Bondholders are overestimating the risk that Greece will seek additional debt forgiveness or leave the euro after the country carried out the largest restructuring in history, said Domingo Cavallo, who led Argentina’s efforts in 2001 to avoid what would become a record sovereign default.
This month’s restructuring, which allowed Greece to write off more than 100 billion euros ($131 billion) of debt, provides the country enough relief to allow it to overhaul the economy, said Cavallo, who resigned as economy minister as Argentina defaulted on $95 billion in December 2001. European policy makers may lower the costs of the region’s loans to Greece if needed and will help keep the country in the euro, he said.

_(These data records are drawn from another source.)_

(** * The Odoo client of raycast-odoo: model and properties

    The development follows the TypeScript sources under [utils/odoo]:
    - [format.ts]     : [getElapsedSeconds], [formatDuration], [truncate],
                        [formatMenuBarTitle]
    - [types.ts]      : the records and the two error classes
    - [client.ts]     : [OdooClient] ([request], [callKw], [setSession],
                        [normalizeUrl], [isValidUrl])
    - [auth.ts]       : session storage, [extractDatabaseName], [login],
                        [logout]
    - [attendance.ts] : [getAttendanceStatus], [toggleCheckInOut]
    - [timesheet.ts]  : the timer operations

    Conventions of the model.
    - Asynchronous functions are computations in a state-and-exception
      monad [M] over a [World]: the key-value store, the wall clock, the
      server's answers and the requests sent so far.  Every [await] of the
      sources is sequenced, so one operation is a deterministic function of
      the world.
    - The server is any function from the position of a request to an
      [Exchange]: a latency and either a network failure or an HTTP
      response.  Time only advances with the latency of an exchange and
      between operations.
    - Values from the network and from the store are JSON.  Where the
      sources cast them ([as T]), the model views them at the declared type
      [T]; a value outside [T] ends the run as [Stuck], about which nothing
      is claimed.  One field is read as it comes: [timer_start], which the
      sources copy into the timer state without a look at it
      ([viewTimerStart]), so a row without a start time gives a state
      without one.
    - Numbers are integers ([Z]); strings are byte strings.
    - The host's time zone ([LocalTZA]) and URL parser ([URL_hostname],
      [URL_protocol]) are parameters. *)

From Stdlib Require Import ZArith Lia Bool List Ascii String DecimalString DecimalPos DecimalZ.
From stdpp Require Import base option gmap strings list.

Local Open Scope string_scope.
Local Open Scope Z_scope.

(** ** JavaScript string primitives used by the sources *)

Module JsString.

Definition chars (s : string) : list ascii := list_ascii_of_string s.
Definition ofChars (l : list ascii) : string := string_of_list_ascii l.

(** [s.startsWith(p)] *)
Fixpoint startsWithL (p s : list ascii) : bool :=
  match p, s with
  | [], _ => true
  | _ :: _, [] => false
  | a :: p', b :: s' => Ascii.eqb a b && startsWithL p' s'
  end.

Yields on Greek bonds due in February 2023 rose above 20 percent last week for the first time since the government issued them as part of the debt exchange. Yields climbed 17 basis points, or 0.17 percentage point, to 20.27 percent as of 10:12 a.m. New York time, from 18.5 percent on March 12 as concerns mounted that the exchange didn’t cut debt levels to sustainable levels. The bonds’ price fell to 24.63 cents from 27.83 cents on March 12, data compiled by Bloomberg show.

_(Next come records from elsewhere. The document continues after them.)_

Lemma get_or_create_well_formed cats name_ code_ parent_ level_ :
  well_formed cats -> parent_ok cats parent_ ->
  exists category created cats',
    get_or_create cats
      (match parent_ with Some p => full_path p +:+ "/" +:+ name_ | None => name_ end)
      name_ code_ parent_ level_ = Some (category, created, cats') /\
    well_formed cats' /\ kept cats cats' /\ In category cats'.
Proof.
  intros Hwf Hp. pose proof Hwf as [Hids [Hpaths Hlinks]].
  unfold get_or_create.
  set (fp := match parent_ with Some p => full_path p +:+ "/" +:+ name_ | None => name_ end).
  destruct (List.filter (fun c => String.eqb (full_path c) fp) cats) as [|c [|c' rest]] eqn:Ef.
  - eexists _, true, _. split; [reflexivity|].
    split; [split; [|split]|split].
    + rewrite map_app. simpl.
      apply List.NoDup_app; [exact Hids | constructor; [intros []|constructor] |].
      intros x Hx [<-|[]]. revert Hx. apply next_category_id_fresh.
    + rewrite map_app. simpl.
      apply List.NoDup_app; [exact Hpaths | constructor; [intros []|constructor] |].
      intros x Hx [<-|[]]. revert Hx. now apply filter_full_path_nil.
    + intros c Hc. apply in_app_or in Hc as [Hc|[<-|[]]].
      * specialize (Hlinks c Hc). destruct (parent c); [|exact Hlinks].
        destruct Hlinks as [r [Hr Hrest]]. exists r. split; [apply in_or_app; now left | exact Hrest].
      * simpl. subst fp. destruct parent_ as [p|]; simpl; [|reflexivity].
        destruct Hp as [r [Hr Hrp]].
        destruct (same_row_columns _ _ Hrp) as (Hi & _ & _ & Hf).
        exists r. split; [apply in_or_app; now left|]. split; [exact Hi|]. now rewrite Hf.
    + intros c Hc. exists c. split; [apply in_or_app; now left | apply same_row_refl].
    + apply in_or_app. right. now left.
  - exists c, false, cats. split; [reflexivity|].
    split; [exact Hwf|]. split; [apply kept_refl|].
    assert (Hin : In c (List.filter (fun c => String.eqb (full_path c) fp) cats))
      by (rewrite Ef; now left).
    now apply List.filter_In in Hin as [Hin _].
  - exfalso. exact (filter_full_path_unique cats fp c c' rest Hpaths Ef).
Qed.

“If I had those bonds, I would keep them and wouldn’t sell them at such a discount,” Cavallo, 65, said in a March 24 interview at a Yale University conference in New Haven, Connecticut. Today’s prices are “misguided,” he said.
Cavallo, who’s now the chief executive officer of DFC Associates LLC, a consulting firm in Buenos Aires, tamed Argentina’s hyperinflation in the early 1990s by pegging the peso to the dollar, limiting money supply growth and selling state companies. Then-President Fernando de la Rua brought Cavallo back as economy minister in March 2001 in a failed bid to maintain the currency system and avert default as the country’s recession deepened.
Greece received euro-area member states’ approval on March 14 for a second bailout of 130 billion euros ($172 billion) after the country agreed to carry out the debt exchange and implement spending cuts. The restructuring is designed to lower Greece’s debt to the equivalent of 120.5 percent of gross domestic product by 2020 from about 160 percent of GDP.
For Europe, the cost of having Greece exit the 17-nation euro region “is much higher” than keeping it in and “implementing necessary reforms gradually,” Cavallo said. “Greece owes Europe a lot of money. If Greece still has large fiscal deficits for a while, Europe will help.”
Pacific Investment Management Co., which manages the world’s biggest bond fund, sees a “significant risk” Greece will leave the euro, Andrew Balls, London-based head of European portfolio management, wrote on the company’s website on March 19.